The thief who vandalized my TurboTax return was able to do so by the method I described here. If you forgot your 5-number PIN, which is required to submit your return electronically, all you had to do was enter a zero as the first number and any other 4 numbers of your choice! I know this was done to my 2011 tax return because TurboTax data shows the thief first submitted the return with a PIN that was rejected, and within minutes re-submitted the return with five zeroes as the PIN.
I complained about this idiotic IRS-mandated solution (according to TurboTax) to every level of the IRS I could reach. Why, I asked, were PINs not governed by the same security measures as are used by every website on the Internet that uses passwords? At no other website would I be able to enter zeroes (or any other substitution) in place of my password and be able to gain access to my account! Indeed not! Questions are asked to previously supplied answers and the password (or the ability to change the password) are sent to the email address on file. Why should a tax payer not be required to undergo the same security measures to get their forgotten PIN? The question is so ludicrous, it seems impossible that the IRS irresponsibly allowed the practice.

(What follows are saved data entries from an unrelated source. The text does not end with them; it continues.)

Lemma replace_lower_no_d s :
  has_d s = false -> replace "d" "e" (lower s) = lower s.
Proof.
  unfold has_d, replace, lower. induction s as [|c s IH]; simpl;
    [reflexivity|].
  intros H. apply orb_false_iff in H. destruct H as [Hc Hs].
  rewrite (IH Hs). f_equal.
  pose proof (d2e_lower_no_d c) as D. rewrite Hc in D. simpl in D.
  now apply Ascii.eqb_eq in D.
Qed.

(** X1. [parse_float] is [float] applied to the lowered string with every
    "d" turned into "e": trying the plain parse first changes nothing.  So
    it accepts "D" and "d" wherever [float] accepts an exponent marker, it
    ignores case, and the only exception it raises is ValueError. *)
Theorem parse_float_normal_form (s : string) :
  parse_float s = py_float (replace "d" "e" (lower s))
  /\ parse_float (lower s) = parse_float s
  /\ (forall e, parse_float s = Raise e -> e = ValueError).
Proof.
  assert (NF : forall t, parse_float t = py_float (replace "d" "e" (lower t))).
  { intros t. unfold parse_float. destruct (has_d t) eqn:D.
    - now rewrite (py_float_has_d _ D).
    - rewrite (replace_lower_no_d _ D), py_float_lower.
      destruct (py_float t) as [v|e] eqn:E; [reflexivity|].
      now rewrite (py_float_raises _ E). }
  split; [apply NF|]. split.
  - rewrite (NF (lower s)), (NF s). unfold lower.
    rewrite str_map_compose. f_equal. f_equal.
    induction s as [|c s IH]; simpl; [reflexivity|]. rewrite IH. f_equal.
    destruct c as [[] [] [] [] [] [] [] []]; vm_compute; reflexivity.
  - intros e H. rewrite NF in H. now apply py_float_raises in H.
Qed.

(** ** Reading tokens by position *)

Lemma float_at_eq toks i s :
  0 <= i -> nth_error toks (Z.to_nat i) = Some s ->
  float_at toks i = parse_float s.
Proof.
  intros Hi Hn. unfold float_at. now rewrite (@getitem_nth _ toks i s Hi Hn).
Qed.

Lemma int_at_eq toks i s :
  0 <= i -> nth_error toks (Z.to_nat i) = Some s ->
  int_at toks i = py_int s.
Proof.
  intros Hi Hn. unfold int_at. now rewrite (@getitem_nth _ toks i s Hi Hn).
Qed.

Lemma builtin_float_at_eq toks i s :
  0 <= i -> nth_error toks (Z.to_nat i) = Some s ->
  builtin_float_at toks i = py_float s.
Proof.
  intros Hi Hn. unfold builtin_float_at.
  now rewrite (@getitem_nth _ toks i s Hi Hn).
Qed.

Lemma len_range a b : len (range a b) = Z.max 0 (b - a).
Proof. unfold len, range. rewrite length_map, length_seq. lia. Qed.

Lemma len_range_step3 a b :
  a <= b -> len (range_step a b 3) = (b - a + 2) / 3.
Proof.
  intros H. unfold len, range_step. rewrite length_map, length_seq.
  replace (b - a + 3 - 1) with (b - a + 2) by lia.
  assert (0 <= (b - a + 2) / 3) by (apply Z.div_pos; lia). lia.
Qed.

When I filed my taxes this year, not only was I required to input a special Identity Protection PIN provided by the IRS as a result of the theft in 2011 (this PIN is totally separate from the PIN referred to above), when I reached the section where the old 5-number PIN would have played its role, I was required to send information to the IRS via a web form or to call them for help. Because the web form required information from last year’s return, and since the fraudulent return was received first, the fraudulent information had to be entered. Since I no longer had my notes on what the thief had used as my address and email last year, and most importantly did not have the AGI amount from last year, I could not avail myself of satisfying the requirement electronically. I had to call the IRS. After interminable treatments of elevator musak and being passed to special agents who never answered, I finally chanced upon an IRS employee on my third attempt who provided me with the bogus information (but only after I satisfied her that I was, indeed, who I claimed to be) needed to jump the final hurdle.
Returns submitted with the extra Identity Protection PIN will ensure that the IRS actually looks at my submission to see if it is a forgery before processing the return, no matter how the return was submitted. This is a comfort, certainly, but why does the IRS not do this automatically for all returns? Certainly, at the very least, critical data (like name, address, SSN and dollar amounts) should be electronically checked against the IRS records and forms submitted by employers and banks, etc.
And just think, the IRS finally plugged this security hole after only twelve years (IRS e-file became operational nationwide and 4.2 million returns were filed electronically in 1990) and the loss of who knows how many millions of tax payer dollars. Have stupidity and incompetence actually been replaced by intelligence and proactivity?
Only the IRS response to the next method of theft will tell that tale, because we all know thieves are one step ahead of the game and can turn a ounce of protection into an opportunity to cause havoc, commit mayhem and steal our money.